(Items from a data source)
----

Lemma new_gpu_quads_spec s :
  new_gpu_quads s
  = map (make_gpu_quad s)
        (filter (λ q, should_refine s (TileQuad.id q) = true
                      ∧ Cache.contains (TileQuad.id q) (m_gpu_cached s) = false)
                (map Cache.data (Cache.m_data (m_ram_cache s)))).
Proof.
  unfold new_gpu_quads, Cache.visit.
  pose proof (visit_objects_promote s (Cache.m_data (m_ram_cache s)) []) as Hv.
  destruct (Cache.visit_objects (promote s) _ []) as [os st]. exact Hv.
Qed.

Lemma new_gpu_quads_ids_sublist s :
  map GpuTileQuad.id (new_gpu_quads s) `sublist_of` Cache.ids (m_ram_cache s).
Proof.
  rewrite new_gpu_quads_spec. unfold Cache.ids.
  rewrite map_map. cbn.
  rewrite <- (map_map Cache.data TileQuad.id).
  map_as_fmap. apply fmap_sublist, sublist_filter.
Qed.

Lemma new_gpu_quads_NoDup s :
  NoDup (Cache.ids (m_ram_cache s)) → NoDup (map GpuTileQuad.id (new_gpu_quads s)).
Proof. intros Hnd. eapply sublist_NoDup; [exact Hnd|apply new_gpu_quads_ids_sublist]. Qed.

(** *** [erase_superfluous] *)

Lemma erase_superfluous_subset quads ids :
  (erase_superfluous quads ids).2 ⊆ ids.
Proof.
  revert ids. induction quads as [|q quads IH]; intros ids; cbn; [done|].
  destruct (decide (GpuTileQuad.id q ∈ ids)) as [Hin|Hin].
  - specialize (IH (ids ∖ {[GpuTileQuad.id q]})). set_solver.
  - specialize (IH ids). destruct (erase_superfluous quads ids). exact IH.
Qed.

Lemma erase_superfluous_kept_sublist quads ids :
  (erase_superfluous quads ids).1 `sublist_of` quads.
Proof.
  revert ids. induction quads as [|q quads IH]; intros ids; cbn; [done|].
  destruct (decide (GpuTileQuad.id q ∈ ids)) as [Hin|Hin].
  - apply sublist_cons, IH.
  - specialize (IH ids). destruct (erase_superfluous quads ids).
    cbn in *. now apply sublist_skip.
Qed.

(** A quad that stays in the vector has an id outside the final set. *)
Lemma erase_superfluous_kept quads ids q :
  q ∈ (erase_superfluous quads ids).1 →
  GpuTileQuad.id q ∉ (erase_superfluous quads ids).2.
Proof.
  revert ids. induction quads as [|q0 quads IH]; intros ids; cbn.
  - intros Hq. now apply elem_of_nil in Hq.
  - destruct (decide (GpuTileQuad.id q0 ∈ ids)) as [Hin|Hin].
    + apply IH.
    + specialize (IH ids).
      pose proof (erase_superfluous_subset quads ids) as Hsub.
      destruct (erase_superfluous quads ids) as [kept ids']. cbn in *.
      intros [->|Hq]%elem_of_cons; [set_solver|auto].
Qed.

----

__Task prompt__
The lines from the one with "Lemma new_gpu_quads_ids_sublist s" through the final line of the data are to be reproduced exactly, both included, with no other lines.

__Written response__
Lemma new_gpu_quads_ids_sublist s :
  map GpuTileQuad.id (new_gpu_quads s) `sublist_of` Cache.ids (m_ram_cache s).
Proof.
  rewrite new_gpu_quads_spec. unfold Cache.ids.
  rewrite map_map. cbn.
  rewrite <- (map_map Cache.data TileQuad.id).
  map_as_fmap. apply fmap_sublist, sublist_filter.
Qed.

Lemma new_gpu_quads_NoDup s :
  NoDup (Cache.ids (m_ram_cache s)) → NoDup (map GpuTileQuad.id (new_gpu_quads s)).
Proof. intros Hnd. eapply sublist_NoDup; [exact Hnd|apply new_gpu_quads_ids_sublist]. Qed.

(** *** [erase_superfluous] *)

Lemma erase_superfluous_subset quads ids :
  (erase_superfluous quads ids).2 ⊆ ids.
Proof.
  revert ids. induction quads as [|q quads IH]; intros ids; cbn; [done|].
  destruct (decide (GpuTileQuad.id q ∈ ids)) as [Hin|Hin].
  - specialize (IH (ids ∖ {[GpuTileQuad.id q]})). set_solver.
  - specialize (IH ids). destruct (erase_superfluous quads ids). exact IH.
Qed.

Lemma erase_superfluous_kept_sublist quads ids :
  (erase_superfluous quads ids).1 `sublist_of` quads.
Proof.
  revert ids. induction quads as [|q quads IH]; intros ids; cbn; [done|].
  destruct (decide (GpuTileQuad.id q ∈ ids)) as [Hin|Hin].
  - apply sublist_cons, IH.
  - specialize (IH ids). destruct (erase_superfluous quads ids).
    cbn in *. now apply sublist_skip.
Qed.

(** A quad that stays in the vector has an id outside the final set. *)
Lemma erase_superfluous_kept quads ids q :
  q ∈ (erase_superfluous quads ids).1 →
  GpuTileQuad.id q ∉ (erase_superfluous quads ids).2.
Proof.
  revert ids. induction quads as [|q0 quads IH]; intros ids; cbn.
  - intros Hq. now apply elem_of_nil in Hq.
  - destruct (decide (GpuTileQuad.id q0 ∈ ids)) as [Hin|Hin].
    + apply IH.
    + specialize (IH ids).
      pose proof (erase_superfluous_subset quads ids) as Hsub.
      destruct (erase_superfluous quads ids) as [kept ids']. cbn in *.
      intros [->|Hq]%elem_of_cons; [set_solver|auto].
Qed.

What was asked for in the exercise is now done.